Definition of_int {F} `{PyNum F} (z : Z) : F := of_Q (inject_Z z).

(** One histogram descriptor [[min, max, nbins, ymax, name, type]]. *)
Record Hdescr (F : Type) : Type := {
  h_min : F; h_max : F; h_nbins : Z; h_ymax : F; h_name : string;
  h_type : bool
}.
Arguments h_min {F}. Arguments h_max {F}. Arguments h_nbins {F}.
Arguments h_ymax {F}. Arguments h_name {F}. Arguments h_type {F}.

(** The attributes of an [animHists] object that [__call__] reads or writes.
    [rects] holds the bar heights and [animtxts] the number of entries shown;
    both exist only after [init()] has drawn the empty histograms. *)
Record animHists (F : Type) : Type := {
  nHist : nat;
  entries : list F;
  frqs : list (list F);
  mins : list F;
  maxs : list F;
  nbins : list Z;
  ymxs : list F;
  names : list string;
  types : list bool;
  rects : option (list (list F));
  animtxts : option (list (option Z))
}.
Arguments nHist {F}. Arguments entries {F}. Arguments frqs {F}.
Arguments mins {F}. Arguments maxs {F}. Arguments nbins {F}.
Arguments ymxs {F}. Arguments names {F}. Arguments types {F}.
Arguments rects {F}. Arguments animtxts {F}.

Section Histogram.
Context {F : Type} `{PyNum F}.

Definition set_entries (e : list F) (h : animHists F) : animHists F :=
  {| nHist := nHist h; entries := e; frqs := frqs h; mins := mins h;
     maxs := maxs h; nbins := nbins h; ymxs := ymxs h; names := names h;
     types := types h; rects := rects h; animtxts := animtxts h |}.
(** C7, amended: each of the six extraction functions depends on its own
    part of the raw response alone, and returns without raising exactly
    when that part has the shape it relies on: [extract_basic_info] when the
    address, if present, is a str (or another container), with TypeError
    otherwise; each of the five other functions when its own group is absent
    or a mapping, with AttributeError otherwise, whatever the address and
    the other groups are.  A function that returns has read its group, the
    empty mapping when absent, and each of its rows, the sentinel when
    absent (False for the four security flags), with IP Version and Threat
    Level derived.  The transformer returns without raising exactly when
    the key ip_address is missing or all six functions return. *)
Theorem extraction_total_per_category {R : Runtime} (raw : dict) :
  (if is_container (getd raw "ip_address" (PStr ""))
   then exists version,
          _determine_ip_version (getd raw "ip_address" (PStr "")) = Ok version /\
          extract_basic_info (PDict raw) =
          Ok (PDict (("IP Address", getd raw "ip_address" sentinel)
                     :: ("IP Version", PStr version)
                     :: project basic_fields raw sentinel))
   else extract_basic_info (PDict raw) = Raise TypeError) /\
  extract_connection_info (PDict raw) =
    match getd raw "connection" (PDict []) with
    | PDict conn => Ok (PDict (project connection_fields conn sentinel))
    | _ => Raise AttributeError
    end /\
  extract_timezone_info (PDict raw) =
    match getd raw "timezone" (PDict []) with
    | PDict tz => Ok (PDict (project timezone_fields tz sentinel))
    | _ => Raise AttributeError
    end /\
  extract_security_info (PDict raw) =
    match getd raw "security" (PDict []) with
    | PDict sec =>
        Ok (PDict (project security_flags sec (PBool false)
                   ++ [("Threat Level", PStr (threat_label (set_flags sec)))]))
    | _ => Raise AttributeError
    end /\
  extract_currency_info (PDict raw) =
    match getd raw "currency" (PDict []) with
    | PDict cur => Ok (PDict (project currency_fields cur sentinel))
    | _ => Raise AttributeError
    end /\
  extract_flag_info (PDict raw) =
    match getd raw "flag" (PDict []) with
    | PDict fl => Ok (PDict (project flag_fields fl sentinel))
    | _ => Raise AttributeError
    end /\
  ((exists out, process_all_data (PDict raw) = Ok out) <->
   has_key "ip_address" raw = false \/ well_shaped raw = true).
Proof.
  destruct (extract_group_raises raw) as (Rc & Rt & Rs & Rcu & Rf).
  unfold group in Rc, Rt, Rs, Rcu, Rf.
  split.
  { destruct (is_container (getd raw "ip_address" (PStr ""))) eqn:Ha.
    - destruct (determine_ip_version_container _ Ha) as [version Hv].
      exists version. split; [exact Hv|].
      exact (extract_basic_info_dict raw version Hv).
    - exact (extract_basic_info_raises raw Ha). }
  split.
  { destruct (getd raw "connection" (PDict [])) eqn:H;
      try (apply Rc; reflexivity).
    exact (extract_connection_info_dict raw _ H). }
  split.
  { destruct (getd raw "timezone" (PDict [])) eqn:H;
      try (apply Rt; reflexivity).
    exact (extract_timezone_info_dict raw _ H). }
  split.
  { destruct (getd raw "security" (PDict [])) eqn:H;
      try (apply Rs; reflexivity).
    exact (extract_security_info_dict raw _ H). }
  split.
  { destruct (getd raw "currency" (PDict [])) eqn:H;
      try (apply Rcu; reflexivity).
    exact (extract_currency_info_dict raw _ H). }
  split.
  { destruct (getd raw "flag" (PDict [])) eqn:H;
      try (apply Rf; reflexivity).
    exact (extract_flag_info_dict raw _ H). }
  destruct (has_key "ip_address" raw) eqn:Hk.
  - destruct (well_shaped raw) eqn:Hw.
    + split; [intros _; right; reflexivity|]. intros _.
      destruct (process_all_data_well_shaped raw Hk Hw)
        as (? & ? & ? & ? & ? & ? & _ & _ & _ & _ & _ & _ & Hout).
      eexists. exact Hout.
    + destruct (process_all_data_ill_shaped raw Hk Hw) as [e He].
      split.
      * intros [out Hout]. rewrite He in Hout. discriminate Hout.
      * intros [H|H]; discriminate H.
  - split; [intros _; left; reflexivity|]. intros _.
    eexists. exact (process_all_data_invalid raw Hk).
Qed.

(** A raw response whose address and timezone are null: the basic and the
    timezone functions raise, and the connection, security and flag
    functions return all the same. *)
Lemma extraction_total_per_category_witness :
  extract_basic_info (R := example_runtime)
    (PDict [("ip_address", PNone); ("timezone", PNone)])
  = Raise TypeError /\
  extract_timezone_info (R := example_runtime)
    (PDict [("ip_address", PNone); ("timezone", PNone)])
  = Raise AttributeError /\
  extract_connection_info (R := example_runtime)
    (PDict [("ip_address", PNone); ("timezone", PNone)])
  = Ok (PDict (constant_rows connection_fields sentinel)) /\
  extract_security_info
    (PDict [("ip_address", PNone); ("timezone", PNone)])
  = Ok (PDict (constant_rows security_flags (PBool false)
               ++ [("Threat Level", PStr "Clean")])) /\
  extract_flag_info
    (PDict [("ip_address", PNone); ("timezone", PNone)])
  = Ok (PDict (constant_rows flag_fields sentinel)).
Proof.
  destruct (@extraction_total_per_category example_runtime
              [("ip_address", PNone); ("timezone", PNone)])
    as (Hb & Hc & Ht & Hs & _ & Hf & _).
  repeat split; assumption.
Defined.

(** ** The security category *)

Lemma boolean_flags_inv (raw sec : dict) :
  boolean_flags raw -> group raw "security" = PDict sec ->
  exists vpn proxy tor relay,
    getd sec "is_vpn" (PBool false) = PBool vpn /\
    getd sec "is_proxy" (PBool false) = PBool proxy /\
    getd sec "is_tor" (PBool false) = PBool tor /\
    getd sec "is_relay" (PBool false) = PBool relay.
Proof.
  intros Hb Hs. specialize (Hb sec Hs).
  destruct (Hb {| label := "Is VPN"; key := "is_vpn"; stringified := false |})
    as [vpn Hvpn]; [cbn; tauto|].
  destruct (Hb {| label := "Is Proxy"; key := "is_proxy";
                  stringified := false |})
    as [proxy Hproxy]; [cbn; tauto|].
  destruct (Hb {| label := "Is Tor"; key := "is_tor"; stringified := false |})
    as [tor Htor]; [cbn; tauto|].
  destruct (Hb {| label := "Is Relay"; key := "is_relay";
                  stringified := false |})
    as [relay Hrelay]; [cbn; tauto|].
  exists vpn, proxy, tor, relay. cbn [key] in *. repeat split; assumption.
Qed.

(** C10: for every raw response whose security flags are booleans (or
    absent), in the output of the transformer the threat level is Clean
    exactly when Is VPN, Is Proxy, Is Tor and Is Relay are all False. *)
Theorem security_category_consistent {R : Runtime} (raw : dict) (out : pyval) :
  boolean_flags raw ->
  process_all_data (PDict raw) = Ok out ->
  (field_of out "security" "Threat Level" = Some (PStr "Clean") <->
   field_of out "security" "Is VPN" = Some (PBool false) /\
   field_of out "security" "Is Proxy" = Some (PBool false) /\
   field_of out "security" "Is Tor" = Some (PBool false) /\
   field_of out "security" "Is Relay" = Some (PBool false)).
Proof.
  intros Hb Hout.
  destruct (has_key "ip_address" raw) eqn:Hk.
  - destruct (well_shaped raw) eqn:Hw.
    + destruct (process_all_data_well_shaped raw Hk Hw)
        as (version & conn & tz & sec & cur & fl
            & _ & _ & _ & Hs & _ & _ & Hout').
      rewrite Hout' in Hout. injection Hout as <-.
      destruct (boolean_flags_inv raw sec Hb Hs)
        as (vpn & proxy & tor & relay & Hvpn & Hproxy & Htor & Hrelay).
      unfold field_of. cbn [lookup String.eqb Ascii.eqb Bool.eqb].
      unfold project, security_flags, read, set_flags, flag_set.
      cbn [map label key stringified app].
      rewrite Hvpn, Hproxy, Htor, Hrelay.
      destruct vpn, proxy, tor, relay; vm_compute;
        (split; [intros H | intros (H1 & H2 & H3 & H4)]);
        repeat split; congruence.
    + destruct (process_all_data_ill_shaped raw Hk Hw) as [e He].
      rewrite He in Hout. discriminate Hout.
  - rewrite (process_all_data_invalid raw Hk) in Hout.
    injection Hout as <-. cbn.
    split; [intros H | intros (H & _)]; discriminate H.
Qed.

● About this task: Looking at the records above, return exactly the lines from the line with "Section Histogram." to the line with "absent (False for", both ends included.

● The answer:
Section Histogram.
Context {F : Type} `{PyNum F}.

Definition set_entries (e : list F) (h : animHists F) : animHists F :=
  {| nHist := nHist h; entries := e; frqs := frqs h; mins := mins h;
     maxs := maxs h; nbins := nbins h; ymxs := ymxs h; names := names h;
     types := types h; rects := rects h; animtxts := animtxts h |}.
(** C7, amended: each of the six extraction functions depends on its own
    part of the raw response alone, and returns without raising exactly
    when that part has the shape it relies on: [extract_basic_info] when the
    address, if present, is a str (or another container), with TypeError
    otherwise; each of the five other functions when its own group is absent
    or a mapping, with AttributeError otherwise, whatever the address and
    the other groups are.  A function that returns has read its group, the
    empty mapping when absent, and each of its rows, the sentinel when
    absent (False for the four security flags), with IP Version and Threat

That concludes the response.